Tuesday 26 November 2013

My Struggle with Savasana?.... What's the point!


I remember my first yoga class about 8 years ago…. Having first tried it at home in my bedroom using flashcards I wasn’t too sure it was for me. However, a few of my friends had jumped on the yoga train and it was all they could talk about so I decided to give it a proper go and signed up for some classes in my local studio. I was surprised by how much I liked it, but I have to be honest it was definitely all about the physical aspect to start.

The teacher was talking about moving with your breath, I didn’t really see the point in that, so I just stuck with twisting my body into the crazy shapes the teacher was demonstrating. Having done a lot of gymnastics and dance growing up flexibility wasn’t really the challenge for me- it was those few minutes at the end where the teacher told us to lie down and relax, to switch off our minds and let go of all thoughts and come into relaxation…. Savasana. From my first class this was a struggle for me! Looking back now I can see the biggest change that has happened on my yoga journey is my ability to switch off, to focus on my breath and leave the hustle and bustle of my every day life off the mat- both during the class and in Savasana. However, it is definitely not a challenge I have managed to conquer but more like an ongoing battle that still manages to get one up on me now and again.

It’s funny, as a teacher I see it in most of my classes with my students- it comes to Savasana and there is such a divide in the room- the students who switch off instantly and are almost asleep before you say the word Savasna, the students who take a little time to settle, do some stretches and try out a few different positions before they can lie still and then the people who are counting down the seconds until I say ‘start to take some nice gentle movements’ and they spring back up to sit, rushing to get back to their busy day. This last yogi, was me and sometimes still is. For the first 18months at least after I started practicing yoga regularly I used to wish away that relaxation time at the end of class. I just didn’t see the point of it. For the first few months I got quite agitated waiting for the teacher to sit us all up, and then I thought I had cracked it and I used the time to plan the rest of my day- to sort out the to do’s bouncing around in my head, decide what I needed for dinner…. I could go on! Don’t worry I know how crazy it sounds but at the time I felt it was the best way to use my time. I just couldn’t switch off.

I say my struggle with Savasana because this is really what it was… I used to look around the room and see the other students flaked out and wish I could do the same but for some reason I couldn’t get there. However my ‘aaaaaahhhhh’ moment came totally unexpectedly in a class one day when I lay down in Savasna and really felt my body start to feel heavy, I was tired, drained from work and I just took some nice deep breaths and felt my body totally relax.

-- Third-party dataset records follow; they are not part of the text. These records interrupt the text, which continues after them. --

(** The first line a visit prints names the entry after the prefix and
    the glyph of its position. *)
Lemma visit_headline pf path prefix n i name r :
  exists sfx more,
    printed (trace (visit_entry pf path prefix n i name r))
    = (prefix ++ branch_of (is_last_of n i) ++ name ++ sfx) :: more.
Proof.
  destruct (r (path_join pf path name)) as [f|walk] eqn:Hr.
  - rewrite (visit_file _ _ _ _ _ _ _ _ Hr). cbn [trace fst printed].
    rewrite printed_app, summarize_file_prints_nothing, file_block_run.
    cbn [trace fst printed app]. eauto.
  - rewrite (visit_dir _ _ _ _ _ _ _ _ Hr). cbn [trace fst printed]. eauto.
Qed.

Lemma last_flag_unique n :
  0 < n -> exists! i, i < n /\ is_last_of n i = true.
Proof.
  intros Hn. exists (n - 1). unfold is_last_of. split.
  - split; [lia|apply Nat.eqb_refl].
  - intros j [_ Hj]. apply Nat.eqb_eq in Hj. congruence.
Qed.

Lemma print_tree_level pf path prefix pats es :
  let entries := surviving pf pats (map fst es) in
  exists k,
    k <= length entries
    /\ trace (print_tree pf path prefix pats (Listed es))
       = EvListdir path
           :: concat
                (map (fun p =>
                        trace (visit_entry pf path prefix (length entries)
                                 (fst p) (snd p) (resolve pf pats es (snd p))))
                   (firstn k (enumerate 0 entries)))
    /\ (result (print_tree pf path prefix pats (Listed es)) = Returns tt ->
        k = length entries).
Proof.
  intros entries. rewrite print_tree_Listed, bind_emit. fold entries.
  destruct (for_each_trace
              (fun index name =>
                 visit_entry pf path prefix (length entries) index name
                   (resolve pf pats es name)) 0 entries)
    as (k & Hk & Ht & Hret & _).
  exists k. cbn [trace result fst snd]. repeat split; auto.
  f_equal. exact Ht.
Qed.

(** ** Layout of the lines of a file *)

Lemma branch_length b : length (branch_of b) = 4.
Proof. destruct b; reflexivity. Qed.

I know it sounds simple but this really was a massive moment for me… I left the class floating, feeling calm and content and for once not rushing a hundred miles an hour to get on with the next thing in my day. I walked back to my car at the slowest pace I think I have ever walked at and that night I slept better than I had in months. From that class on Savasana went from being a wasted few minutes of class to being one of the most important elements of the class for me. When I think of it now I smile to myself when I think of how questioned the purpose of Savasana…

So as I have come to appreciate and value Savasana at the end of every yoga class I do still struggle sometimes to find the off switch. I don’t beat myself up over it I just know that sometimes I have a lot going on in my head and I can still find it difficult to let go and totally relax. But rather than get frustrated I just take the time to breathe. I did a workshop last week with one of my favourite teachers and I was really surprised that when it came to Savasana I could not shut down. I was over thinking it, couldn’t get comfortable, I was too hot, too cold, had an itch, needed to stretch… you name it! It seemed my body was fighting it in every way it could, so I just smiled to myself and used the time to breathe. The teacher had said in the class to let your breath be like music, so I just lay there and smiled.

After so many years and so many yoga classes it seems Savasana still likes to show me it can’t be taken for granted!